My role inn these two endeavors was sort of as a granting agency, trying, with the help of advisory boards, etc., to move vaccine discovery (which is a basic science enterprise) into the realm of vaccine development (which is very different from discovery, and is essentially an industrial process, with all its rules and regulations, and with hard-core Go-No Go decision making). In basic science we are taught to accept failure (often) and turn it into good questions. Therefore, either success or failure (if you have done the right controls) often leads to more (and hopefully better) questions. In developmental science one has to learn to abandon most failures at any step along the developmental path. These are fundamentally different processes, both essential, neither being right or wrong, just different.

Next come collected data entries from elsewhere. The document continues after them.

(* ===== verification/MongoQuery.v ===== *)
(** * Queries of the database

    What MongoDB answers to the queries the broker builds, for the operators it uses where
    the answer decides what is triggered: an evaluator of queries over documents, with
    dotted paths through arrays, equality, regular expressions, $in, $ne, $gt, $exists,
    $size, $or and $where.  The engine of regular expressions and that of the JavaScript
    functions of $where are arguments; [regex_of] and [found_in] say what a pattern of
    literals, anchors, alternatives and ".*" means, and the laws below what fromjson makes
    of the texts the broker writes. *)

From S2P Require Import Prelude Strings Double Bson.

Open Scope Z_scope.

(** ** Regular expressions *)

Inductive atom := Bol | Eol | AnyStar | Lit (c : ascii).

Definition newline : ascii := "010".

(** A character that stands for itself in a pattern. *)
Definition regex_plain (c : ascii) : bool :=
  isalnum c || (c =c "_"%char) || (c =c "#"%char) || (c =c "-"%char) || (c =c ":"%char).

(** The alternatives of a pattern; None where it has other constructs, or a slash that is not
    escaped, which would end a literal. *)
Fixpoint regex_of (r : string) : option (list (list atom)) :=
  let add a (p : option (list (list atom))) :=
    match p with Some (l :: ls) => Some ((a :: l) :: ls) | _ => None end in
  match r with
  | "" => Some [[]]
  | String c r' =>
      if c =c "|"%char then p ← regex_of r'; Some ([] :: p)
      else if c =c "^"%char then add Bol (regex_of r')
      else if c =c "$"%char then add Eol (regex_of r')
      else if c =c "."%char then
        match r' with String d r'' => if d =c "*"%char then add AnyStar (regex_of r'') else None | "" => None end
      else if c =c "092"%char then
        match r' with String d r'' => if d =c "/"%char then add (Lit d) (regex_of r'') else None | "" => None end
      else if regex_plain c then add (Lit c) (regex_of r')
      else None
  end.

(** The atoms match a prefix of the text; "$" also matches before a last line break, and "."
    does not match one. *)
Fixpoint match_here (l : list atom) (start : bool) (s : string) : bool :=
  match l with
  | [] => true
  | Bol :: l' => start && match_here l' start s
  | Eol :: l' => ((s =s "") || (s =s str1 newline)) && match_here l' start s
  | Lit c :: l' => match s with String d s' => (c =c d) && match_here l' false s' | "" => false end
  | AnyStar :: l' =>
      (fix any start s := match_here l' start s
         || match s with String d s' => negb (d =c newline) && any false s' | "" => false end) start s
  end.

(** They match somewhere in it. *)
Fixpoint found_from (l : list atom) (start : bool) (s : string) : bool :=
  match_here l start s || match s with String _ s' => found_from l false s' | "" => false end.

Definition found_in (p : list (list atom)) (s : string) : bool := existsb (fun l => found_from l true s) p.

(** ** Values *)

Fixpoint value_eqb (v w : bson) : bool :=
  match v, w with
  | BsonNull, BsonNull => true
  | BsonBool a, BsonBool b => Bool.eqb a b
  | (BsonInt a | BsonLong a), (BsonInt b | BsonLong b) => a =? b
  | BsonNumber a, BsonNumber b => deq a b
  | BsonString a, BsonString b | BsonRegex a, BsonRegex b => a =s b
  | BsonArray l, BsonArray m =>
      (fix all2 l m := match l, m with
         | [], [] => true
         | x :: l', y :: m' => value_eqb x y && all2 l' m'
         | _, _ => false
         end) l m
  | BsonObj l, BsonObj m =>
      (fix all2 l m := match l, m with
         | [], [] => true
         | (k, x) :: l', (k', y) :: m' => (k =s k') && value_eqb x y && all2 l' m'
         | _, _ => false
         end) l m
  | _, _ => false
  end.

(** The values a path leads to: None where a document has no such field.  On the way, the
    documents in an array are entered; at the end, its elements are values as well as the
    array. *)
Fixpoint path_values (path : list string) (v : bson) : list (option bson) :=
  match path with
  | [] => match v with BsonArray l => (Some <$> l) ++ [Some v] | _ => [Some v] end
  | f :: path' =>
      let enter o := match getField o f with None => [None] | Some w => path_values path' w end in
      match v with
      | BsonObj o => enter o
      | BsonArray l => flat_map (fun x => match x with BsonObj o => enter o | _ => [] end) l
      | _ => [None]
      end
  end.

Definition values (d : doc) (path : string) : list (option bson) := path_values (split_on "." path) (BsonObj d).

(** ** Conditions *)

Section Eval.

(** [regex p s]: the pattern matches somewhere in the text; [js f d]: the function is true
    of the document. *)
Context (regex : string -> string -> bool) (js : string -> doc -> bool).

(** One value is equal to what is asked for, or matches it. *)
Definition meets (q : bson) (v : option bson) : bool :=
  match q, v with
  | BsonNull, None => true
  | BsonRegex p, Some (BsonString s) => regex p s
  | _, Some w => value_eqb q w
  | _, None => false
  end.

Definition is_above (n : Z) (v : option bson) : bool :=
  match v with Some (BsonLong m) | Some (BsonInt m) => n <? m | _ => false end.

Definition has_size (n : Z) (v : option bson) : bool :=
  match v with Some (BsonArray l) => Z.of_nat (length l) =? n | _ => false end.

(** The operators on the values of a path; one that is not listed selects nothing. *)
Definition operator (op : string) (arg : bson) (vs : list (option bson)) : bool :=
  if op =s "$in" then match arg with BsonArray l => existsb (fun q => existsb (meets q) vs) l | _ => false end
  else if op =s "$ne" then negb (existsb (meets arg) vs)
  else if op =s "$gt" then match arg with BsonLong n | BsonInt n => existsb (is_above n) vs | _ => false end
  else if op =s "$exists" then
    match arg with BsonBool b => Bool.eqb b (existsb (fun v => negb (bool_decide (v = None))) vs) | _ => false end
  else if op =s "$size" then match arg with BsonInt n => existsb (has_size n) vs | _ => false end
  else false.

Definition is_operator (k : string) : bool := String.prefix "$" k.

(** A condition on a field: operators, or a value. *)
Definition condition (q : bson) (vs : list (option bson)) : bool :=
  match q with
  | BsonObj (((k, _) :: _) as ops) =>
      if is_operator k then forallb (fun o => operator o.1 o.2 vs) ops else existsb (meets q) vs
  | _ => existsb (meets q) vs
  end.

Fixpoint clause (d : doc) (k : string) (q : bson) : bool :=
  if k =s "$or" then
    match q with
    | BsonArray l => existsb (fun x => match x with BsonObj o => forallb (fun kv => clause d kv.1 kv.2) o | _ => false end) l
    | _ => false
    end
  else if k =s "$where" then match q with BsonString f => js f d | _ => false end
  else condition q (values d k).

(** The document satisfies the query. *)
Definition selected (q d : doc) : bool := forallb (fun kv => clause d kv.1 kv.2) q.

End Eval.

(** ** Laws of the driver and the database *)

(** The engine of the database on patterns of literals, anchors, alternatives and ".*". *)
Definition regex_law (regex : string -> string -> bool) : Prop :=
  forall r p s, regex_of r = Some p -> regex r s = found_in p s.

Definition in_or_null (r : string) : doc := [("$in", BsonArray [BsonRegex r; BsonNull])].

(** fromjson on the two ways the broker writes "this pattern or null". *)
Record fromjson_law (fromjson : string -> cpp doc) : Prop := {
  fromjson_spaced r : is_Some (regex_of r) -> fromjson ("{ $in: [ /" +:+ r +:+ "/, null ] }") = Ret (in_or_null r);
  fromjson_tight r : is_Some (regex_of r) -> fromjson ("{$in: [ /" +:+ r +:+ "/, null] }") = Ret (in_or_null r)
}.

(** The field is a text. *)
Definition is_text (s : string) (v : option bson) : bool := match v with Some (BsonString t) => t =s s | _ => false end.

(** A text that may be written between quotes in a function. *)
Definition quotable (s : string) : bool :=
  str_all (fun c => negb (c =c "034"%char) && negb (c =c "092"%char) && (31 <? code c)%N && (code c <? 128)%N) s.

(** A text written with single quotes for double ones. *)
Definition dq (s : string) : string := str_map (fun c => if c =c "'"%char then "034"%char else c) s.
Definition quoted (s : string) : string := str1 "034" +:+ s +:+ str1 "034".

(** ** Facts *)

Lemma regex_plain_of c r : regex_plain c = true ->
  regex_of (String c r) = match regex_of r with Some (l :: ls) => Some ((Lit c :: l) :: ls) | _ => None end.
Proof.
  intros H. cbn [regex_of].
  assert (forall d, regex_plain d = false -> (c =c d) = false) as N.
  { intros d Hd. apply char_eqb_neq. intros ->. congruence. }
  by rewrite (N "|"%char), (N "^"%char), (N "$"%char), (N "."%char), (N "092"%char), H by reflexivity.
Qed.

(** Literals in front of a pattern; slashes are escaped. *)
Lemma regex_of_plain s r l ls : str_all regex_plain s = true -> regex_of r = Some (l :: ls) ->
  regex_of (s +:+ r) = Some (((Lit <$> String.list_ascii_of_string s) ++ l) :: ls).
Proof.
  intros Hs Hr. induction s as [|c s IH]; [by rewrite app_nil_l_str|].
  rewrite str_all_cons, andb_true_iff in Hs. destruct Hs as [Hc Hs].
  by rewrite app_cons_str, regex_plain_of, IH.
Qed.

Lemma regex_of_slash r l ls : regex_of r = Some (l :: ls) ->
  regex_of (str1 "092" +:+ "/" +:+ r) = Some ((Lit "/" :: l) :: ls).
Proof.
  intros H. change (str1 "092" +:+ "/" +:+ r) with (String "092" (String "/" r)).
  change (match regex_of r with Some (k :: ks) => Some ((Lit "/" :: k) :: ks) | _ => None end = Some ((Lit "/" :: l) :: ls)).
  by rewrite H.
Qed.

(** An alternative that is anchored at both ends matches one text only, but for a line break. *)
Definition exactly (s : string) : list atom := Bol :: (Lit <$> String.list_ascii_of_string s) ++ [Eol].

Definition one_line (s : string) : bool := free_of newline s.

Lemma str_eqb_cons_cons c d s t : (String c s =s String d t) = (c =c d) && (s =s t).
Proof.
  apply eq_true_iff_eq. rewrite andb_true_iff, !str_eqb_eq, char_eqb_eq. split; [by intros [= -> ->]|by intros [-> ->]].
Qed.

Lemma match_exactly start s t : one_line t = true -> match_here (exactly s) start t = start && (s =s t).
Proof.
  intros Ht. unfold exactly. cbn [match_here]. f_equal. revert start t Ht. induction s as [|c s IH]; intros start t Ht.
  - destruct t as [|d t]; [done|]. unfold one_line in Ht. rewrite free_of_cons, andb_true_iff, negb_true_iff, char_eqb_neq in Ht.
    cbn [String.list_ascii_of_string fmap list_fmap app match_here]. rewrite andb_true_r. cbn [orb].
    apply str_eqb_neq. intros [= ? _]. by apply Ht.
  - cbn [String.list_ascii_of_string fmap list_fmap app match_here]. destruct t as [|d t]; [done|].
    unfold one_line in *. rewrite free_of_cons, andb_true_iff in Ht. by rewrite IH, str_eqb_cons_cons by apply Ht.
Qed.

Lemma found_exactly_false s t : found_from (exactly s) false t = false.
Proof. induction t as [|d t IH]; [done|]. cbn [found_from]. rewrite IH. done. Qed.

Lemma found_exactly s t : one_line t = true -> found_from (exactly s) true t = (s =s t).
Proof.
  intros Ht. destruct t as [|d t]; cbn [found_from]; rewrite match_exactly by done; cbn [andb]; rewrite ?orb_false_r; [done|].
  by rewrite found_exactly_false, orb_false_r.
Qed.

Lemma found_in_exactly l t : one_line t = true -> found_in (exactly <$> l) t = existsb (fun a => a =s t) l.
Proof.
  intros Ht. induction l as [|a l IH]; [done|]. cbn. rewrite found_exactly by done. unfold found_in in IH. by rewrite IH.
Qed.

(** ** A driver and an engine that satisfy the laws *)

(** The text between two others. *)
Definition between (p q s : string) : option string :=
  let r := str_drop (String.length p) s in
  let x := str_take (String.length r - String.length q) r in
  if s =s p +:+ x +:+ q then Some x else None.

Lemma between_app p q x : between p q (p +:+ x +:+ q) = Some x.
Proof.
  unfold between. rewrite str_drop_app, length_app_str.
  replace (_ + _ - _)%nat with (String.length x) by lia. by rewrite str_take_app, str_eqb_refl.
Qed.

Definition plain_regex (r s : string) : bool := match regex_of r with Some p => found_in p s | None => false end.

Lemma plain_regex_law : regex_law plain_regex.
Proof. intros r p s H. unfold plain_regex. by rewrite H. Qed.

Definition plain_fromjson (s : string) : cpp doc :=
  match between "{ $in: [ /" "/, null ] }" s with
  | Some r => Ret (in_or_null r)
  | None => match between "{$in: [ /" "/, null] }" s with Some r => Ret (in_or_null r) | None => UB "exception of fromjson" end
  end.

Lemma plain_fromjson_law : fromjson_law plain_fromjson.
Proof.
  split; intros r _; unfold plain_fromjson; [by rewrite between_app|].
  assert (between "{ $in: [ /" "/, null ] }" ("{$in: [ /" +:+ r +:+ "/, null] }") = None) as ->; [|by rewrite between_app].
  unfold between. set (x := str_take _ _).
  assert (("{$in: [ /" +:+ r +:+ "/, null] }" =s "{ $in: [ /" +:+ x +:+ "/, null ] }") = false) as ->; [|done].
  apply str_eqb_neq. rewrite !app_cons_str. discriminate.
Qed.

(** The parts of a text that are between double quotes. *)
Fixpoint odds {A} (l : list A) : list A := match l with _ :: y :: l' => y :: odds l' | _ => [] end.
Definition quoted_parts (s : string) : list string := odds (split_on "034" s).

Lemma quotable_free s : quotable s = true -> free_of "034" s = true.
Proof. unfold quotable, free_of. apply str_all_impl. intros c. rewrite !andb_true_iff. tauto. Qed.

Lemma quoted_parts_step a x b : free_of "034" a = true -> free_of "034" x = true ->
  quoted_parts (a +:+ quoted x +:+ b) = x :: quoted_parts b.
Proof.
  intros Ha Hx. unfold quoted_parts, quoted. rewrite !app_assoc_str. unfold str1. rewrite !app_cons_str, !app_nil_l_str, !split_on_app by done. done.
Qed.

Lemma quoted_parts_end a : free_of "034" a = true -> quoted_parts a = [].
Proof. intros Ha. unfold quoted_parts. by rewrite split_on_free. Qed.

Lemma quoted_parts_skip a b : free_of "034" a = true -> quoted_parts (a +:+ b) = quoted_parts b.
Proof.
  intros Ha. unfold quoted_parts. induction a as [|c a IH]; [by rewrite app_nil_l_str|].
  rewrite free_of_cons, andb_true_iff, negb_true_iff in Ha. destruct Ha as [Hc Ha].
  rewrite app_cons_str. cbn [split_on]. rewrite Hc. rewrite <- IH by done.
  destruct (split_on_cons "034" (a +:+ b)) as (t & ts & ->). by destruct ts.
Qed.

Lemma quoted_parts_list l b : Forall (fun s => quotable s = true) l ->
  quoted_parts (join " ," (quoted <$> l) +:+ b) = l ++ quoted_parts b.
Proof.
  induction 1 as [|x [|y l] Hx _ IH]; [by rewrite app_nil_l_str|..].
  - cbn [fmap list_fmap join app]. rewrite <- (app_nil_l_str (quoted x +:+ b)). by apply quoted_parts_step, quotable_free.
  - change (join " ," (quoted <$> x :: y :: l)) with (quoted x +:+ " ," +:+ join " ," (quoted <$> y :: l)).
    rewrite !app_assoc_str, <- (app_nil_l_str (quoted x +:+ _)), quoted_parts_step by auto using quotable_free.
    cbn [app]. f_equal. by rewrite quoted_parts_skip.
Qed.

(** ** The evaluator on small queries *)

Example nested_array_values :
  values [("c", BsonArray [BsonObj [("e", BsonArray [BsonObj [("id", BsonString "a")]; BsonObj []])]])] "c.e.id"
  = [Some (BsonString "a"); None].
Proof. reflexivity. Qed.

(** Two conditions on the fields of an array may be met by two of its elements. *)
Example two_elements :
  selected (fun _ _ => false) (fun _ _ => false) [("e.id", BsonString "a"); ("e.t", BsonString "y")]
    [("e", BsonArray [BsonObj [("id", BsonString "a"); ("t", BsonString "x")]; BsonObj [("id", BsonString "b"); ("t", BsonString "y")]])]
  = true.
Proof. reflexivity. Qed.

(** An element of an array is compared field by field, in their order. *)
Example ordered_fields :
  let e := BsonObj [("id", BsonString "a"); ("t", BsonString "x")] in
  selected (fun _ _ => false) (fun _ _ => false)
    [("e", BsonObj [("$in", BsonArray [BsonObj [("t", BsonString "x"); ("id", BsonString "a")]])])] [("e", BsonArray [e])] = false /\
  selected (fun _ _ => false) (fun _ _ => false) [("e", BsonObj [("$in", BsonArray [e])])] [("e", BsonArray [e])] = true.
Proof. split; reflexivity. Qed.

Currently, there are no vaccines against schistosomiasis that are being tested in humans. Professor Andre Capron and his colleagues have one (Sh28, GST) that has made it through Phase II trials, but to my knowledge has yet to get into Phase III trials, which are very expensive, and in schistosomiasis are also challenging to properly design and control (Todd and Colley, Amer. J. Trop. Med. Hyg., 66:348-358, 2002). Still, most people believe that a vaccine could be an important part of the armamentarium against schistosomiasis, in conjunction with praziquantel treatment programs, and water and sanitation development.

Evan Secor, Diana Karanja and I think that our studies in western Kenya have demonstrated interesting resistant and susceptible phenotypes in heavily exposed adult men, and we even think we may have induced a degree of resistance (immunity we hope) in people through repetitive patterns of treatment and reexposure (Karanja, et al., Lancet, 360:592-596, 2002). We hope that these studies will reveal, in part, what immune responses correlate with resistance or susceptibility. Eventually, these might tell us the responses a schistosome vaccine should/could invoke, but it is a long range goal.

Along with doing short range science that answers specific, well defined hypothesis-driven or observational questions, I highly recommend also having long range goals – such as understanding immunoregulation, or knowing what a vaccine needs to do. Who knows, even if you never actually get there, someone you trained may do so, or someone they train may do so. Fortunately, this type of sequential daydream can go on infinitum, sort of like idiotypic networks.